(Beginning of DATASET RECORDS)

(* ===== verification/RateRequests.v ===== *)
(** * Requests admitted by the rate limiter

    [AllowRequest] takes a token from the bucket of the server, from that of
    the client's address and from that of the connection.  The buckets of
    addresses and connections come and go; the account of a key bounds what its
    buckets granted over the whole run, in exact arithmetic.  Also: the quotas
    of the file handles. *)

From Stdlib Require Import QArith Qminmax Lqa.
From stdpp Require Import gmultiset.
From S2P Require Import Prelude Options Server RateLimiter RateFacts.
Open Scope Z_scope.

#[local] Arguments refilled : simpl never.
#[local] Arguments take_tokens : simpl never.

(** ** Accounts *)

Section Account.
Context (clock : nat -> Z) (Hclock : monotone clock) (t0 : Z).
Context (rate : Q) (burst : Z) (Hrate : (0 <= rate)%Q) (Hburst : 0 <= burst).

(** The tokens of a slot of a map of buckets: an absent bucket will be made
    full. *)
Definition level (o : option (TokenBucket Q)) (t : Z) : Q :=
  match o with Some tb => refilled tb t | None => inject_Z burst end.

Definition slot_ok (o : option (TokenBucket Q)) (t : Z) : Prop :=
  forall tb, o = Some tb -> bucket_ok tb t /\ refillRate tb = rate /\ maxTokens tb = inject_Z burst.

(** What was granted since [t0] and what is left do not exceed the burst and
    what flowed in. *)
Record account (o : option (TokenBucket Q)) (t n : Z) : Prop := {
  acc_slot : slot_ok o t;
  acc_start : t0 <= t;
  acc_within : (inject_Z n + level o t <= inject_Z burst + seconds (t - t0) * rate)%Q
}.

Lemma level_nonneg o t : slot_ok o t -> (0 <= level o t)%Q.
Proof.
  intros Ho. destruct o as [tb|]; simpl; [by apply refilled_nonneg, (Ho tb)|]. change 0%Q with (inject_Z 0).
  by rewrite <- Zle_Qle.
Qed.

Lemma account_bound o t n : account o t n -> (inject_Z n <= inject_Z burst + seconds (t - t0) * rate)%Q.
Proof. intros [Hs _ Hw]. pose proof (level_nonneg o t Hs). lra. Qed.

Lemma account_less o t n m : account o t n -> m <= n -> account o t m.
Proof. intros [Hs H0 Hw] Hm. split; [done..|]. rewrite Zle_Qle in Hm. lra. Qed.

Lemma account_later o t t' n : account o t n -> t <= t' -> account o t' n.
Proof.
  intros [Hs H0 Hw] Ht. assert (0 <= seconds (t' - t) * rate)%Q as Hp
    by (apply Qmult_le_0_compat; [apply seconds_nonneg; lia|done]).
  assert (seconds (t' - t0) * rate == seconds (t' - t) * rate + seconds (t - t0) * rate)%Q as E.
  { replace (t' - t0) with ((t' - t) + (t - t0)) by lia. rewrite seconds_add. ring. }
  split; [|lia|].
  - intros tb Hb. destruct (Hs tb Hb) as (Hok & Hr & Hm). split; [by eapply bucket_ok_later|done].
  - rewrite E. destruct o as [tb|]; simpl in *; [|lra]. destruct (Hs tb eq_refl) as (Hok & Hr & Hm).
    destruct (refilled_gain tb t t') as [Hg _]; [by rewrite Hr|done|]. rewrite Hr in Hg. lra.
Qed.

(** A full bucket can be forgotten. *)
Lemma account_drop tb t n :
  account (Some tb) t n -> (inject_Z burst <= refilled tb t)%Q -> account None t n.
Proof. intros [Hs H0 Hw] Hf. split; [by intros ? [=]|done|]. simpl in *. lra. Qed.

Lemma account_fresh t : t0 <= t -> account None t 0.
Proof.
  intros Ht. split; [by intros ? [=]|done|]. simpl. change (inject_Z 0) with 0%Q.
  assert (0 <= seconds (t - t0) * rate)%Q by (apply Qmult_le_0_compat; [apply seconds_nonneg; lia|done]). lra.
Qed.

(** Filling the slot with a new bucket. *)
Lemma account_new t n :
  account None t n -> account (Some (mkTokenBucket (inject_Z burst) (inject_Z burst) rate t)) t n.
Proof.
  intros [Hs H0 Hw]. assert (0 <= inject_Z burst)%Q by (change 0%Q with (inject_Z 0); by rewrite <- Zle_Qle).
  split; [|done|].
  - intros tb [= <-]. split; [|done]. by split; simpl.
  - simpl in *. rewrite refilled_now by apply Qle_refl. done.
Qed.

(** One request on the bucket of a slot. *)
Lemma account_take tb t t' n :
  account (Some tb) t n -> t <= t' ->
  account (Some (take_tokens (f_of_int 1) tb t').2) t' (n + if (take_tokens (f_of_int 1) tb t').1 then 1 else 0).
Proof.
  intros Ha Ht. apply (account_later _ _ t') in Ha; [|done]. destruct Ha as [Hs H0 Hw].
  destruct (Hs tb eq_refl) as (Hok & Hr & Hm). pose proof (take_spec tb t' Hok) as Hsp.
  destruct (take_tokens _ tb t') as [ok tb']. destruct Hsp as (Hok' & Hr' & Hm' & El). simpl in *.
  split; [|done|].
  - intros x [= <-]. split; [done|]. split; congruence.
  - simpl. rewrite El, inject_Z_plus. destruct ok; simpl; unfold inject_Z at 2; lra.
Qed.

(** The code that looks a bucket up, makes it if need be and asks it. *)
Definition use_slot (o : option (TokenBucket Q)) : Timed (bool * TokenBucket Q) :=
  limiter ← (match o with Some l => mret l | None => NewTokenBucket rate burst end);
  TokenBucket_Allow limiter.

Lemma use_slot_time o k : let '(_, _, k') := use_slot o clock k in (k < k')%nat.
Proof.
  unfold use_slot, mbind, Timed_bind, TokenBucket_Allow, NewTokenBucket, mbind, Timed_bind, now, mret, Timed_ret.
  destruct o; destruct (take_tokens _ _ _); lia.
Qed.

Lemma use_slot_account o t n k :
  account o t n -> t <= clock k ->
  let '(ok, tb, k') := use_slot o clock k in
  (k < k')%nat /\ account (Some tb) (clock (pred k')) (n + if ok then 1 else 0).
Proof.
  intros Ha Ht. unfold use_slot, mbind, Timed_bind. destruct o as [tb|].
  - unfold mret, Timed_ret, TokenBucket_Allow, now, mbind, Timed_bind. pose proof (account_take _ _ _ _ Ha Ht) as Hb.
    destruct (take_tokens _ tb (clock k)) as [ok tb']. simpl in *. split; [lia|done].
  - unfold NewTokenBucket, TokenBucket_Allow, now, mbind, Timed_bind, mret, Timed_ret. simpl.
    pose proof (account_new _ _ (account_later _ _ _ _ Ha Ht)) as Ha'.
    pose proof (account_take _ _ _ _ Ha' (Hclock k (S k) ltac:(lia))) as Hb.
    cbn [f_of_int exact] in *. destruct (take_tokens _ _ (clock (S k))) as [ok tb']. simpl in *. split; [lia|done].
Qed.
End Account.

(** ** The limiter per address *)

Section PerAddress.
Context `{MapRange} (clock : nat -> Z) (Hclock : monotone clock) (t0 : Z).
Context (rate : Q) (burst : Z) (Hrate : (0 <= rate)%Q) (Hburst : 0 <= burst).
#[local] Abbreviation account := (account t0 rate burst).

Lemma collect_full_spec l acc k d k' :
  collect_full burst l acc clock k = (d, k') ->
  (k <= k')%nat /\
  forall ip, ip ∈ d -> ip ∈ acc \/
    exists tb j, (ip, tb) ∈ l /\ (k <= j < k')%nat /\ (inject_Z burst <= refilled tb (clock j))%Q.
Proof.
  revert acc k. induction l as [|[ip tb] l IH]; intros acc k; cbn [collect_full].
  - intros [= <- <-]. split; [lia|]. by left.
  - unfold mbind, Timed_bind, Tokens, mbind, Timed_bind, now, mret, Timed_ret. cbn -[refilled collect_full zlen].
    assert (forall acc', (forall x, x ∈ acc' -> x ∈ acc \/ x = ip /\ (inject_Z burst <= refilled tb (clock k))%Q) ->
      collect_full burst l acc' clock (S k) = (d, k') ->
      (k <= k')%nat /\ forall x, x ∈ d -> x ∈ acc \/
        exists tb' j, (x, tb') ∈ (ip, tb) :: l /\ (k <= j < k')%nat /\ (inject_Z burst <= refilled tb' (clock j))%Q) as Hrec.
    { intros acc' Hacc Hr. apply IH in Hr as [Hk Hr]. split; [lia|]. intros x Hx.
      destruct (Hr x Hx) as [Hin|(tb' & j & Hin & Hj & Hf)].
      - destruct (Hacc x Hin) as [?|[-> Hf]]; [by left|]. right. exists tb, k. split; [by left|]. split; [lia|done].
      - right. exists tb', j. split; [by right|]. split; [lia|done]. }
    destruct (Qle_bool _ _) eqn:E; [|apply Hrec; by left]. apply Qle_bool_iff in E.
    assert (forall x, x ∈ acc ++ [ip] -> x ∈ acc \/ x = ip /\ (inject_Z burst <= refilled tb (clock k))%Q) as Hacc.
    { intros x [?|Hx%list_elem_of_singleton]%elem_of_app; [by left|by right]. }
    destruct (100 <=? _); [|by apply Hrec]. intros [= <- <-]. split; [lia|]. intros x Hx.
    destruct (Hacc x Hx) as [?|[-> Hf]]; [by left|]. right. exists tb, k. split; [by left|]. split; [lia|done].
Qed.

(End of DATASET RECORDS)

ACTIVITY: Scan the data above line by line. Please say how many lines hold the word "rewrite", and give only that number.

RESULT OF THIS TASK: 8